** Task to carry out **
In the records below, begin at the line that has "keeps_split; [apply sending_sendText;" and stop after the line that has "Proof. intros H."; quote those lines verbatim and nothing more.

[Stored data]
+++
(** The loss of a connection, from a session whose phase may be behind. *)
Lemma handleClose_ok g k : loose k -> socket (session k) = Some g ->
  wp (handleClose g) (fun _ k' => session_ok k' /\ socket (session k') = None) k.
Proof.
  intros [(p & Hp & Hn) Hf [D1 D2 D4 D3]] Hs. unfold handleClose. apply wp_bind, wp_get. rewrite bool_decide_true by done. cbn [negb].
  apply wp_bind, wp_modify. set (k1 := set_session _ k).
  assert (H1 : aside (session k) (traffic k) (subscriptions k) (pending k) k1) by done.
  eapply wp_after; [exact (detach_does _ _ _ _ _ _ H1 Hp Hn)|]. intros [] k2 (tr & Hr & H2).
  assert (Hk2 : session_ok k2 /\ socket (session k2) = None).
  { split; [|destruct H2 as (E2 & _); by injection E2]. eapply rest_ok; [exact H2|exact Hr|done| |by eapply demand_forget].
    destruct Hf as [F1 F2 F3 F4 F5]. split; try done. }
  match goal with |- wp ?m _ _ => assert (G : keeps keeps_idle m); [|apply G, Hk2] end.
  repeat first [solve [eauto with keep nocore]|still_change|keeps_split].
Qed.

(** ** Sending *)

(** A frame the protocol takes leads to where the session stands; a socket that
    throws is lost. *)
Lemma sendText_ok text k : loose k ->
  (forall g, socket (session k) = Some g -> socketOpen (session k) = true ->
     exists p p', accepts (traffic k) p /\ protocol p (Handed g text) p' /\ stands (session k) p') ->
  (socketOpen (session k) = false -> session_ok k) ->
  wp (sendText text) (fun _ k' => session_ok k' /\ (socket (session k') = None \/ session_view (session k') = session_view (session k))) k.
Proof.
  intros Hl Hnext Hclosed. unfold sendText. apply wp_bind, wp_get. destruct (socket (session k)) as [g|] eqn:Hs.
  2: { apply wp_ret. split; [by apply loose_rests|by left]. }
  destruct (socketOpen (session k)) eqn:Ho; cbn [negb]; [|apply wp_ret; split; [by apply Hclosed|by right]].
  apply wp_bind, wp_get, wp_bind, wp_modify. set (k1 := set_k_sends _ k).
  assert (H1 : still k k1) by by apply still_same. case_match.
  - eapply (wp_then _ _ (fun k' => session_ok k' /\ socket (session k') = None));
      [apply handleClose_ok; [by eapply still_loose|done]|by intros k' [? ?]; auto|].
    intros u k' [H2 H3]. apply wp_ret. split; [done|by left].
  - apply wp_bind, wp_modify, wp_ret. destruct (Hnext g eq_refl eq_refl) as (p & p' & Hp & Hpr & Hst). split; [|by right].
    split; [exists p'; split; [by eapply accepts_snoc|done]|by apply Hl|]. eapply (demand_same k); [done..|by apply Hl].
Qed.

Lemma online_stands k g : session_ok k -> online k = true -> socket (session k) = Some g ->
  exists p, accepts (traffic k) p /\ p = Open g /\ stands (session k) p.
Proof.
  intros [(p & Hp & Hst) _ _] Ho Hs. unfold online, canSendOperations in Ho. repeat (apply andb_true_iff in Ho as [Ho ?]).
  exists p. split; [done|]. split; [|done]. unfold stands in Hst. rewrite Hs in Hst. destruct Hst as [-> Hst].
  destruct (ready (session k)); [|done]. destruct Hst as [_ ->]. by destruct (authAttempt (session k)).
Qed.

Lemma sending_sendText text : operation_text text -> keeps keeps_sending (sendText text).
Proof.
  intros (m & Hm & Hop) k [Hk Hmay]. unfold wp in *.
  assert (H : wp (sendText text) (fun _ k' => session_ok k' /\ (socket (session k') = None \/ session_view (session k') = session_view (session k))) k).
  { apply sendText_ok; [by apply session_ok_loose| |done]. intros g Hs Ho. destruct Hmay as [Hon|E]; [|by rewrite E in Hs].
    destruct (online_stands k g Hk Hon Hs) as (p & Hp & -> & Hst). exists (Open g), (Open g). split; [done|]. split; [|done].
    by eapply protocol_operation. }
  destruct H as [H1 [H2|H2]]; (split; [exact H1|]); [by right|]. by eapply online_view.
Qed.

Lemma sending_sendFrame m : is_operation m = true -> keeps keeps_sending (sendFrame m).
Proof.
  intros Hm. unfold sendFrame. intros k. unfold lift. rewrite run_bind. destruct (encodeClient m) as [text|e] eqn:E; [|done].
  rewrite run_bind. destruct (frameBytes text connection); [|done]. revert k.
  match goal with |- forall k, keeps_sending k (?m k).2 => change (keeps keeps_sending m) end.
  keeps_split; [apply sending_sendText; by exists m|apply (keeps_ret _)].
Qed.
#[local] Hint Extern 1 (keeps keeps_sending (sendFrame _)) => apply sending_sendFrame; reflexivity : keep.

Lemma session_get_online {A} (F : bool -> eff A) :
  keeps keeps_sending (F true) -> keeps keeps_session (F false) -> keeps keeps_session (get online ≫= F).
Proof.
  intros Ht Hf. apply keeps_get_bind. intros k Hk. destruct (online k) eqn:Ho; [|by apply Hf]. by apply Ht; split; [|left].
Qed.

Lemma sending_channels_send frame : operation_text frame -> keeps keeps_sending (channels_send frame).
Proof. intros H. unfold channels_send. keeps_split; [apply (keeps_lift _)|by apply sending_sendText]. Qed.

Lemma encodeChannel_operation m frame : encodeChannelOrReject m = Ret frame -> is_operation m = true -> operation_text frame.
Proof.
  unfold encodeChannelOrReject. intros He Hm. exists m. split; [|done]. destruct (encodeClient m) as [f|e]; [done|]. by destruct e.
Qed.

Lemma sending_channels_sendFrame m : is_operation m = true -> keeps keeps_sending (channels_sendFrame m).
Proof.
  intros Hm k. unfold channels_sendFrame, lift. rewrite run_bind. destruct (encodeChannelOrReject m) as [frame|e] eqn:E; [|done].
  apply sending_channels_send. by eapply encodeChannel_operation.
Qed.
#[local] Hint Extern 1 (keeps keeps_sending (channels_sendFrame _)) => apply sending_channels_sendFrame; reflexivity : keep.

Lemma sending_sendRequest id : keeps keeps_sending (sendRequest id).
Proof.
  unfold sendRequest. apply keeps_get_bind. intros k [Hk Hm]. destruct (jmap_get id (pending k)) as [r|] eqn:Hr; [|done].
  assert (Ht : operation_text (req_frame r)) by (eapply (demand_pending k); [apply Hk|by apply jmap_get_Some_elem]).
  match goal with |- session_ok (?m k).2 /\ _ => assert (G : keeps keeps_sending m); [|by apply G] end.
  repeat first [solve [eauto using sending_sendText with keep nocore]|apply still_sending; still_change|keeps_split].
Qed.
#[local] Hint Resolve sending_sendRequest : keep.

Lemma sending_sendSubscription id : keeps keeps_sending (sendSubscription id).
Proof.
  unfold sendSubscription. apply keeps_get_bind. intros k [Hk Hm]. destruct (jmap_get id (subscriptions k)) as [x|] eqn:Hx; [|done].
  assert (Ht : operation_text (sub_frame x)) by (eapply (demand_subscriptions k); [apply Hk|by apply jmap_get_Some_elem]).
  match goal with |- session_ok (?m k).2 /\ _ => assert (G : keeps keeps_sending m); [|by apply G] end.
  repeat first [solve [eauto using sending_sendText with keep nocore]|apply still_sending; still_change|keeps_split].
Qed.
#[local] Hint Resolve sending_sendSubscription : keep.

Ltac change_tac := first [match goal with |- keeps _ (for_all _ _) => apply keeps_for_all; [typeclasses eauto|intros] end
  |apply still_sending; still_change|apply still_session; still_change|apply still_idle; still_change].
Ltac session_tac := repeat first [progress cbn [negb andb when]|solve [eauto with keep nocore]|apply session_get_online|change_tac|keeps_split].

Lemma sending_sendProcedureCancel id r : keeps keeps_sending (sendProcedureCancel id r).
Proof. unfold sendProcedureCancel. session_tac. Qed.
#[local] Hint Resolve sending_sendProcedureCancel : keep.

Lemma session_sendProcedureCancel id r : keeps keeps_session (sendProcedureCancel id r).
Proof.
  intros k Hk. destruct (online k) eqn:Ho; [by apply sending_sendProcedureCancel; split; [|left]|].
  unfold sendProcedureCancel. rewrite run_get. unfold online in Ho. rewrite Ho, andb_false_r. done.
Qed.
#[local] Hint Resolve session_sendProcedureCancel : keep.

Lemma sending_expireRequest id : keeps keeps_sending (expireRequest id).
Proof. unfold expireRequest. session_tac. Qed.
Lemma session_expireRequest id : keeps keeps_session (expireRequest id).
Proof. unfold expireRequest. session_tac. Qed.
Lemma session_cancelProcedure id : keeps keeps_session (cancelProcedure id).
Proof. unfold cancelProcedure. session_tac. Qed.
#[local] Hint Resolve sending_expireRequest session_expireRequest session_cancelProcedure : keep.

Lemma sending_flushGroup id : keeps keeps_sending (flushGroup id).
Proof.
  unfold flushGroup. apply keeps_bind; [typeclasses eauto|apply (keeps_get _)|]. intros [|]; [cbn [negb]|apply (keeps_ret _)].
  apply keeps_get_bind. intros k H. destruct (jmap_get id (channels k)) as [g|] eqn:Hg; [|done].
  destruct (authEpoch <$> _) as [epoch|]; [|done]. cbv zeta. destruct (attempted _ _ _); [done|].
  assert (Ht : operation_text (group_frame g)).
  { eapply (demand_channels k); [apply H|by apply jmap_get_Some_elem]. }
  match goal with |- session_ok (?m k).2 /\ _ => assert (G : keeps keeps_sending m); [|by apply G] end.
  keeps_split; [by apply sending_channels_send|]. session_tac.
Qed.
#[local] Hint Resolve sending_flushGroup : keep.

Lemma session_flushGroup id : keeps keeps_session (flushGroup id).
Proof.
  intros k Hk. destruct (online k) eqn:Ho; [by apply sending_flushGroup; split; [|left]|].
  unfold flushGroup. by rewrite run_get, Ho.
Qed.
#[local] Hint Resolve session_flushGroup : keep.

Lemma sending_channels_flush : keeps keeps_sending channels_flush.
Proof. unfold channels_flush. session_tac. Qed.
#[local] Hint Resolve sending_channels_flush : keep.

Lemma session_flushState : keeps keeps_session flushState.
Proof.
  unfold flushState. apply session_get_online; [|session_tac]. session_tac.
Qed.
#[local] Hint Resolve session_flushState : keep.

(** ** Operations *)

Lemma session_forget_demand n kind ref args frame bytes k : session_ok k -> over (session k) = false ->
  encodeSubscriptionOrReject n ref args = Ret frame ->
  session_ok (set_subscriptions
    (jmap_set n (MkSubscription kind ref args None None false frame bytes None createSubscriptionRetryState) (subscriptions k)) k).
Proof.
  intros [(p & Hp & Hs) Hf [D1 D2 D4 D3]] Ho He. split; [by exists p|done|]. split; cbn; [|done|done|by rewrite Ho].
  intros i x [[= -> ->]|Hin]%jmap_set_elem; [|by eapply D1]. exists (CSubscribe (num_of_Z n) ref args None). split; [|done].
  unfold encodeSubscriptionOrReject in He. destruct (encodeClient _) as [f|e]; [by injection He as <-|]. by destruct e.
Qed.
+++
** Response **
  keeps_split; [apply sending_sendText; by exists m|apply (keeps_ret _)].
Qed.
#[local] Hint Extern 1 (keeps keeps_sending (sendFrame _)) => apply sending_sendFrame; reflexivity : keep.

Lemma session_get_online {A} (F : bool -> eff A) :
  keeps keeps_sending (F true) -> keeps keeps_session (F false) -> keeps keeps_session (get online ≫= F).
Proof.
  intros Ht Hf. apply keeps_get_bind. intros k Hk. destruct (online k) eqn:Ho; [|by apply Hf]. by apply Ht; split; [|left].
Qed.

Lemma sending_channels_send frame : operation_text frame -> keeps keeps_sending (channels_send frame).
Proof. intros H. unfold channels_send. keeps_split; [apply (keeps_lift _)|by apply sending_sendText]. Qed.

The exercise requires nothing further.